Adding transform and filter method to FormRequests

[rummykhan]

Hi everybody,

I've worked on multiple laravel projects and for some simple forms we usually do something like this

Model

class App{
    protected $fillable = [
        'app_name', 'app_id', 'app_secret'
    ];
}

Blade:

<form>
    <input type="text" name="app_name">
    <input type="text" name="app_id">
    <input type="text" name="app_secret">
</form>

Controller

public function addApp(AddAppRequest $request){

    return (new App())->fill($request->all())->save();

    return back()->with('success', 'app added to your account');
}

Benefit of this approach is

• the more team works on these scenarios, they understand db structure
• It's cleaner to write
• It feels so good to do things in laravel way

Problem with this approach is

• It exposes the real database keys to the users (that may also include malicious users)
• Incase of a any vulnerability in the system, a hacker will quickly chain it to another by understanding database structure and columns.

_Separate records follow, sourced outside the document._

(** An operation that keeps the page of frame [f]: it may change the frame's
    contents, pin count, dirty bit, its place in the LRU list and the copy of
    its page on disk. *)
Lemma frame_update_spec bp f fr fr' pm' r' h m :
  bp_wf bp → frames_ bp !! f = Some fr → fr_page_id fr ≠ kInvalidPageId →
  fr_page_id fr' = fr_page_id fr → page_wf (fr_page fr') →
  pm_wf pm' → page_count_ pm' = page_count_ (page_manager_ bp) →
  (∀ q, 0 ≤ q → q ≠ fr_page_id fr → pm_page pm' q = pm_page (page_manager_ bp) q) →
  lru_wf r' → (∀ g, g ≠ f → (g ∈ lru_list_ r' ↔ g ∈ lru_list_ (replacer_ bp))) →
  0 ≤ fr_pin_count fr' → (f ∈ lru_list_ r' ↔ fr_pin_count fr' = 0) →
  (fr_pin_count fr' = 0 → fr_is_dirty fr' = false → fr_page fr' = pm_page pm' (fr_page_id fr)) →
  let bp' := mkBP pm' (<[f := fr']> (frames_ bp)) (page_table_ bp) (free_list_ bp) r' h m in
  bp_wf bp' ∧ ps_frame (fr_page_id fr) bp bp' ∧ frame_at bp' f = fr' ∧
  page_table_ bp !! fr_page_id fr = Some f.
Proof.
  intros Hwf Hf Hne He Hpw Hpm' Hc Hoth Hlru Hmem Hpin Hin Hsync bp'.
  pose proof (lookup_lt_Some _ _ _ Hf) as Hlt.
  destruct (bwf_frame _ _ Hwf f fr Hf) as (_ & _ & Hv).
  destruct (Hv Hne) as (_ & Hnfree & Hhas & _). unfold bp_has in Hhas.
  assert (page_table_ bp !! fr_page_id fr = Some f) as Hpt by (apply (bwf_table _ _ Hwf); eauto).
  assert (frame_at bp' f = fr') as Hat.
  { apply frame_at_Some. simpl. by rewrite list_lookup_insert_eq. }
  split_and!; [|apply (frame_elsewhere None bp bp' f)|done|done].
  - split; simpl; try done; [apply Hwf| | |].
    + intros g gr Hg. destruct (decide (g = f)) as [->|Hgf].
      * rewrite list_lookup_insert_eq in Hg by done. injection Hg as <-.
        unfold frame_ok, bp_has. simpl. rewrite He, Hc. split_and!; try done.
      * rewrite list_lookup_insert_ne in Hg by done.
        eapply (frame_ok_ext None); [by apply (bwf_frame _ _ Hwf)|..]; simpl; try done; [by apply Hmem|].
        intros ? [? ?]. apply Hoth; [lia|]. intros Hpe. apply Hgf.
        eapply (resident_unique _ _ Hwf); eauto.
    + intros g Hg. rewrite length_insert. destruct (decide (g = f)) as [->|Hgf]; [done|].
      rewrite Hmem in Hg by done. by apply (bwf_lists _ _ Hwf).
    + intros p g. rewrite (bwf_table _ _ Hwf p g). destruct (decide (g = f)) as [->|Hgf].
      * rewrite list_lookup_insert_eq, Hf by done. naive_solver.
      * by rewrite list_lookup_insert_ne.
  - done.
  - intros g ?. unfold frame_at. simpl. by rewrite list_lookup_insert_ne.
  - done.
  - intros q g Hq ? ->. destruct (table_frame _ _ Hwf _ _ Hq) as (? & ? & ? & _). congruence.
  - done.
  - cbn. lia.
Qed.

Lemma install_spec bp f pg p d h m :
  bp_wf_held (Some f) bp → frames_ bp !! f = Some Frame_Reset → page_table_ bp !! p = None →
  bp_has bp p → page_wf pg →
  let bp' := mkBP (page_manager_ bp) (<[f := mkFrame pg p 1 d]> (frames_ bp))
               (<[p := f]> (page_table_ bp)) (free_list_ bp) (replacer_ bp) h m in
  bp_wf bp' ∧ ps_frame p bp bp' ∧ page_table_ bp' !! p = Some f ∧
  frame_at bp' f = mkFrame pg p 1 d.
Proof.
  intros Hwf Hf Hp Hhas Hpw bp'. pose proof (lookup_lt_Some _ _ _ Hf) as Hlt.
  destruct (bwf_frame _ _ Hwf f _ Hf) as (_ & Hi & _).
  destruct (Hi eq_refl) as (_ & Hnl & Hfree).
  assert (p ≠ kInvalidPageId) by (unfold bp_has, kInvalidPageId in *; lia).
  assert (f ∉ free_list_ bp) by (destruct Hfree as [[_ ?]|[? _]]; done).
  assert (∀ q g, page_table_ bp !! q = Some g → g ≠ f) as Hnf.
  { intros q g Hq ->. destruct (table_frame _ _ Hwf _ _ Hq) as (fr & ? & <- & Hnq & _).
    by simplify_eq. }
  split_and!; [|apply (frame_elsewhere (Some f) bp bp' f)| |].
  - split; simpl; try apply Hwf.
    + intros g gr Hg. destruct (decide (g = f)) as [->|Hgf].
      * rewrite list_lookup_insert_eq in Hg by done. injection Hg as <-.
        unfold frame_ok. cbn. split_and!; try done; try lia.
      * rewrite list_lookup_insert_ne in Hg by done.
        eapply (frame_ok_ext (Some f)); [by apply (bwf_frame _ _ Hwf)|..]; simpl; try done.
        split; [done|]. intros [= ->]. done.
    + intros g Hg. rewrite length_insert. apply (bwf_lists _ _ Hwf).
      destruct Hg as [?|[?|?]]; [tauto..|done].
    + intros q g. rewrite lookup_insert_Some, (bwf_table _ _ Hwf q g).
      destruct (decide (g = f)) as [->|Hgf].
      * rewrite list_lookup_insert_eq, Hf by done. naive_solver.
      * rewrite list_lookup_insert_ne by done. split; [naive_solver|].
        intros (? & fr & Hg & <-). right. split; [|eauto]. intros He.
        rewrite (proj2 (bwf_table _ _ Hwf p g)) in Hp; [done|]. eauto.
  - done.
  - intros g ?. unfold frame_at. simpl. by rewrite list_lookup_insert_ne.
  - intros q g ?. simpl. by rewrite lookup_insert_ne.
  - intros q g Hq _. by eapply Hnf.
  - done.
  - done.
  - simpl. apply lookup_insert_eq.
  - apply frame_at_Some. simpl. by rewrite list_lookup_insert_eq.
Qed.

Lemma release_spec bp f fr :
  bp_wf_held (Some f) bp → frames_ bp !! f = Some Frame_Reset →
  page_wf (fr_page fr) → fr_page_id fr = kInvalidPageId → fr_pin_count fr = 0 →
  let bp' := bp_set_free (bp_set_frame bp f fr) (free_list_ bp ++ [f]) in
  bp_wf bp' ∧ (∀ p, ps_frame p bp bp') ∧ bp_avail bp' = bp_avail bp + 1.
Proof.
  intros Hwf Hf Hpw Hinv Hpin bp'. pose proof (lookup_lt_Some _ _ _ Hf) as Hlt.
  destruct (bwf_frame _ _ Hwf f _ Hf) as (_ & Hi & _).
  destruct (Hi eq_refl) as (_ & Hnl & Hfree).
  assert (f ∉ free_list_ bp) by (destruct Hfree as [[_ ?]|[? _]]; done).
  split_and!.
  - split; simpl; try apply Hwf.
    + by apply NoDup_snoc; [|apply Hwf].
    + intros g gr Hg. destruct (decide (g = f)) as [->|Hgf].
      * rewrite list_lookup_insert_eq in Hg by done. injection Hg as <-.
        unfold frame_ok. cbn. split_and!; [done| |done]. intros _. split_and!; try done.
        right. set_solver.
      * rewrite list_lookup_insert_ne in Hg by done.
        eapply (frame_ok_ext (Some f)); [by apply (bwf_frame _ _ Hwf)|..]; simpl; try done.
        -- rewrite elem_of_app, list_elem_of_singleton. tauto.
        -- split; [done|]. intros [= ->]. done.
    + intros g Hg. rewrite length_insert. rewrite elem_of_app, list_elem_of_singleton in Hg.
      destruct Hg as [[?| ->]|[?|?]]; [|done| |done]; apply (bwf_lists _ _ Hwf); tauto.
    + intros q g. rewrite (bwf_table _ _ Hwf q g). destruct (decide (g = f)) as [->|Hgf].
      * rewrite list_lookup_insert_eq, Hf by done. naive_solver.
      * by rewrite list_lookup_insert_ne.
  - intros p. apply (frame_elsewhere (Some f) bp bp' f); try done.
    + intros g ?. unfold frame_at. simpl. by rewrite list_lookup_insert_ne.
    + intros q g Hq _ ->. destruct (table_frame _ _ Hwf _ _ Hq) as (fr' & ? & <- & Hnq & _).
      by simplify_eq.
  - unfold bp_avail. simpl. rewrite length_app. simpl. lia.
Qed.

(** ** Lemmas: the operations *)

Lemma lru_remove_length (l l' : list nat) f :
  NoDup l → NoDup l' → f ∈ l → (∀ g, g ∈ l' ↔ g ∈ l ∧ g ≠ f) → length l = S (length l').
Proof.
  intros Hl Hl' Hf Hmem. apply (Permutation_length (l' := f :: l')).
  apply NoDup_Permutation; [done|apply NoDup_cons; split; [rewrite Hmem; naive_solver|done]|].
  intros g. rewrite elem_of_cons, Hmem. destruct (decide (g = f)) as [->|]; naive_solver.
Qed.

Lemma bp_set_stats_spec bp h m :
  bp_wf bp → bp_wf (bp_set_stats bp h m) ∧ ∀ p, ps_frame p bp (bp_set_stats bp h m).
Proof. intros Hwf. split; [by destruct Hwf|]. intros p. by split. Qed.

Lemma ps_frame_trans p (s1 s2 s3 : BufferPool) :
  ps_frame p s1 s2 → ps_frame p s2 s3 → ps_frame p s1 s3.
Proof.
  intros [C1 V1 P1 S1 A1] [C2 V2 P2 S2 A2]. split; [lia|intros..].
  - rewrite V2, V1 by (done || lia). done.
  - by rewrite P2, P1.
  - eauto.
  - eauto.
Qed.

Lemma fetch_hit bp p f :
  bp_wf bp → page_table_ bp !! p = Some f → bp_pin bp p < 2 ^ 31 - 1 →
  let bp' := (FetchPage p bp).2 in
  (FetchPage p bp).1 = Some f ∧ bp_wf bp' ∧ ps_frame p bp bp' ∧
  page_manager_ bp' = page_manager_ bp ∧ page_table_ bp' = page_table_ bp ∧
  fr_page (frame_at bp' f) = fr_page (frame_at bp f) ∧
  fr_is_dirty (frame_at bp' f) = fr_is_dirty (frame_at bp f) ∧
  fr_pin_count (frame_at bp' f) = fr_pin_count (frame_at bp f) + 1 ∧
  bp_avail bp' = bp_avail bp - (if decide (bp_pin bp p = 0) then 1 else 0).
Proof.
  intros Hwf Hp Hmax. destruct (table_frame _ _ Hwf p f Hp) as (fr & Hf & <- & Hne & (Hpw & _ & Hv)).
  destruct (Hv Hne) as (_ & _ & Hhas & Hpin & Hin & _).
  unfold bp_pin in Hmax. rewrite Hp, (frame_at_Some _ _ _ Hf) in Hmax.
  assert (i32 (fr_pin_count fr + 1) = fr_pin_count fr + 1) as Hi by (apply i32_small; blia).
  set (fr' := mkFrame (fr_page fr) (fr_page_id fr) (i32 (fr_pin_count fr + 1)) (fr_is_dirty fr)).
  set (r' := if fr_pin_count fr =? 0 then lru_Pin f (replacer_ bp) else replacer_ bp).
  assert (FetchPage (fr_page_id fr) bp = (Some f, mkBP (page_manager_ bp) (<[f:=fr']> (frames_ bp))
    (page_table_ bp) (free_list_ bp) r' (u64 (hit_count_ bp + 1)) (miss_count_ bp))) as ->.
  { unfold FetchPage, r'. rewrite Hp, (frame_at_Some _ _ _ Hf). by case_match. }
  unfold bp_pin. rewrite Hp. rewrite (frame_at_Some _ _ _ Hf).
  destruct (lru_Pin_spec _ f (bwf_lru _ _ Hwf)) as [Hlw Hlm].
  destruct (frame_update_spec bp f fr fr' (page_manager_ bp) r' (u64 (hit_count_ bp + 1)) (miss_count_ bp))
    as (Hwf' & Hfr & Hat & _); try done.
  - apply Hwf.
  - unfold r'. case_match; [done|]. apply Hwf.
  - intros g ?. unfold r'. case_match; [|done]. rewrite Hlm. tauto.
  - simpl. rewrite Hi. lia.
  - simpl. rewrite Hi. unfold r'. destruct (Z.eqb_spec (fr_pin_count fr) 0).
    + rewrite Hlm. split; [tauto|lia].
    + rewrite Hin. split; lia.
  - simpl. rewrite Hi. lia.
  - cbn [fst snd]. rewrite Hat. split_and!; try done.
    unfold bp_avail, r'. cbn. destruct (Z.eqb_spec (fr_pin_count fr) 0) as [E|E].
    + rewrite decide_True by done.
      rewrite (lru_remove_length (lru_list_ (replacer_ bp)) (lru_list_ (lru_Pin f (replacer_ bp))) f);
        [lia|apply Hwf|apply Hlw|by apply Hin|done].
    + rewrite decide_False by done. lia.
Qed.

Lemma fetch_none bp p :
  bp_wf bp → page_table_ bp !! p = None → bp_avail bp = 0 →
  FetchPage p bp = (None, bp_set_stats bp (hit_count_ bp) (u64 (miss_count_ bp + 1))).
Proof.
  intros Hwf Hp Hav. unfold FetchPage. rewrite Hp.
  destruct (bp_set_stats_spec bp (hit_count_ bp) (u64 (miss_count_ bp + 1)) Hwf) as [Hwf1 _].
  pose proof (FindVictimFrame_spec _ Hwf1) as HV.
  destruct (FindVictimFrame _) as [[f|] bp1]; [|by destruct HV as (-> & _)].
  destruct HV as (_ & _ & _ & _ & _ & _ & _ & _ & _ & Ha). unfold bp_avail in *. simpl in *. lia.
Qed.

Idea Proposal / Idea is to add public function transform() in the FormRequest where we can transform these parameters in the FormRequest and still able to enjoy the laravely way.

class AddAppRequest extends FormRequest
{

    public function authorize(){}

    public function transform()
    {
        return [
            'name' => 'app_name',
            'id' => 'app_id',
            'key' => 'app_secret'
        ];
    }

    public function rules(){}
}

[bert-w]

I never heard of an attack that solely benefited from knowing that some property of a user was named password, is_admin, app_secret or whichever. The issue would be that the hacker was able to change those properties, not that he knew what the property was called.

Also, the transform example you are showing is only giving synonyms to your properties which does not help much anyway in hiding the true name of the property. I personally wouldn't bother with building such feature.

[amir9480]

Hi @rummykhan

You can use $request->validated() instead of $request->all() to only fill attributes that you validated in your request class and ignore any other request inputs that the user sends to application including your important database fields.